Using the records below, write out the line with "unfold len. f_equal." and each line after it through the final one, exactly, and only those.

• **Stored data**

-----

Lemma normalize_piece (s : string) :
  exists a b,
    s = a ++ Spec.strip_trailing_dot
               (Spec.truncate_at ":" (Spec.truncate_at "/" (Spec.strip_scheme s)))
          ++ b.
Proof.
  destruct (strip_scheme_suffix s) as [a Ea].
  destruct (truncate_at_prefix "/" (Spec.strip_scheme s)) as [b1 E1].
  destruct (truncate_at_prefix ":" (Spec.truncate_at "/" (Spec.strip_scheme s)))
    as [b2 E2].
  destruct (strip_trailing_dot_prefix
              (Spec.truncate_at ":" (Spec.truncate_at "/" (Spec.strip_scheme s))))
    as [b3 E3].
  exists a, (b3 ++ b2 ++ b1).
  rewrite Ea at 1. f_equal. rewrite E1 at 1. rewrite E2 at 1. rewrite E3 at 1.
  now rewrite !app_assoc_s.
Qed.

Lemma isASCII_app (a b : string) : isASCII (a ++ b) = isASCII a && isASCII b.
Proof.
  induction a as [|c a IH]; simpl; [reflexivity|].
  now rewrite IH, andb_assoc.
Qed.

Lemma isASCII_piece (a w b : string) :
  isASCII (a ++ w ++ b) = true -> isASCII w = true.
Proof.
  rewrite !isASCII_app. intros H.
  apply andb_true_iff in H as [_ H]. now apply andb_true_iff in H as [H _].
Qed.

Lemma mapBytes_len (f : ascii -> ascii) (s : string) : len (mapBytes f s) = len s.
Proof.
  unfold len. f_equal. induction s as [|c s IH]; simpl; congruence.
Qed.

(** X3: [cleanDomain] never invents text: its output is the lower-casing of a
    contiguous piece of the input; for an ASCII input it is therefore never
    longer than the input. *)
Theorem cleanDomain_substring (s : string) :
  (exists a w b, s = a ++ w ++ b /\ cleanDomain s = ToLower w) /\
  (isASCII s = true -> len (cleanDomain s) <= len s).
Proof.
  destruct (normalize_piece s) as (a & b & E).
  set (w := Spec.strip_trailing_dot
              (Spec.truncate_at ":" (Spec.truncate_at "/" (Spec.strip_scheme s))))
    in *.
  assert (C : cleanDomain s = ToLower w) by (now rewrite cleanDomain_normalize).
  split.
  - exists a, w, b. split; [exact E | exact C].
  - intros A. rewrite C.
    pose proof (f_equal len E) as EL. rewrite !len_app in EL.
    rewrite E in A.
    unfold ToLower. rewrite (isASCII_piece a w b A), mapBytes_len.
    pose proof (len_nonneg a). pose proof (len_nonneg b). lia.
Qed.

-----

• **THE COMPLETED TASK**
  unfold len. f_equal. induction s as [|c s IH]; simpl; congruence.
Qed.

(** X3: [cleanDomain] never invents text: its output is the lower-casing of a
    contiguous piece of the input; for an ASCII input it is therefore never
    longer than the input. *)
Theorem cleanDomain_substring (s : string) :
  (exists a w b, s = a ++ w ++ b /\ cleanDomain s = ToLower w) /\
  (isASCII s = true -> len (cleanDomain s) <= len s).
Proof.
  destruct (normalize_piece s) as (a & b & E).
  set (w := Spec.strip_trailing_dot
              (Spec.truncate_at ":" (Spec.truncate_at "/" (Spec.strip_scheme s))))
    in *.
  assert (C : cleanDomain s = ToLower w) by (now rewrite cleanDomain_normalize).
  split.
  - exists a, w, b. split; [exact E | exact C].
  - intros A. rewrite C.
    pose proof (f_equal len E) as EL. rewrite !len_app in EL.
    rewrite E in A.
    unfold ToLower. rewrite (isASCII_piece a w b A), mapBytes_len.
    pose proof (len_nonneg a). pose proof (len_nonneg b). lia.
Qed.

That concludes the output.